**YOUR GOAL:** In the listing that follows, the lines starting at the one containing "apply (cleanup_spares_recordings archive_fs" and ending at the one containing "(** A camera's" are to be returned exactly, both boundary lines included, and no others.
== INFORMATION GIVEN
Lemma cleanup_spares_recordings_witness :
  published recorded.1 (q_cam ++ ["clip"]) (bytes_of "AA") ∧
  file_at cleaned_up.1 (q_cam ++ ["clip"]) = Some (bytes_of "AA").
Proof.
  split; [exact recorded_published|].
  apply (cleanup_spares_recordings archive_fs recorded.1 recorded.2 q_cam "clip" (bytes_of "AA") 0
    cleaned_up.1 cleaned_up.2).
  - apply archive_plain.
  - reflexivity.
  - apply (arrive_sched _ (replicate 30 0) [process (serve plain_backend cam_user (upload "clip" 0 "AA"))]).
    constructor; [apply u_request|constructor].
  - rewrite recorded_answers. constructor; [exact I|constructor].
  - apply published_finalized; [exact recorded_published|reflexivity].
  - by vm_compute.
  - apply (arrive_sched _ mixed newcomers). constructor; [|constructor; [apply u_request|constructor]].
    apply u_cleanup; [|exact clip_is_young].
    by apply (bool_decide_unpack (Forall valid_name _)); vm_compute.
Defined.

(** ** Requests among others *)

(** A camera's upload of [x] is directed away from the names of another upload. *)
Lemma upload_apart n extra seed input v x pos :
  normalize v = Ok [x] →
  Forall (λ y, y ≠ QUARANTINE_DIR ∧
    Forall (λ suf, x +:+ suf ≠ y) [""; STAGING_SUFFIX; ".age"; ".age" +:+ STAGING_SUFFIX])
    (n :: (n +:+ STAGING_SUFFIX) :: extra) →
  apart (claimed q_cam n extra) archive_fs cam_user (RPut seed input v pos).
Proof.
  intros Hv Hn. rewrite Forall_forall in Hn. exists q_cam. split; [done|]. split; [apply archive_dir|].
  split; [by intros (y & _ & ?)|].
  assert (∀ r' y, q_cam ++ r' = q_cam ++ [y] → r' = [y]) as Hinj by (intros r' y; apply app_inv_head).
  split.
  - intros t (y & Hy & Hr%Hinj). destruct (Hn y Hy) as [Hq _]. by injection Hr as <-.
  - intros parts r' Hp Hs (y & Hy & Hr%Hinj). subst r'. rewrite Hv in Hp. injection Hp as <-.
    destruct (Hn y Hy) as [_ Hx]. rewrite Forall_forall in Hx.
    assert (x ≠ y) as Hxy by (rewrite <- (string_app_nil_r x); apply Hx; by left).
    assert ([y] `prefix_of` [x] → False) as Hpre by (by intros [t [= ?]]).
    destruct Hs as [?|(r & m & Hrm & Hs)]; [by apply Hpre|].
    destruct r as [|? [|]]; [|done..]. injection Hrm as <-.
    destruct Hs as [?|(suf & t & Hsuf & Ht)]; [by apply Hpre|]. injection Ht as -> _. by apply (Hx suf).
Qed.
====
**RESULT OF THE TASK:**
  apply (cleanup_spares_recordings archive_fs recorded.1 recorded.2 q_cam "clip" (bytes_of "AA") 0
    cleaned_up.1 cleaned_up.2).
  - apply archive_plain.
  - reflexivity.
  - apply (arrive_sched _ (replicate 30 0) [process (serve plain_backend cam_user (upload "clip" 0 "AA"))]).
    constructor; [apply u_request|constructor].
  - rewrite recorded_answers. constructor; [exact I|constructor].
  - apply published_finalized; [exact recorded_published|reflexivity].
  - by vm_compute.
  - apply (arrive_sched _ mixed newcomers). constructor; [|constructor; [apply u_request|constructor]].
    apply u_cleanup; [|exact clip_is_young].
    by apply (bool_decide_unpack (Forall valid_name _)); vm_compute.
Defined.

(** ** Requests among others *)

(** A camera's upload of [x] is directed away from the names of another upload. *)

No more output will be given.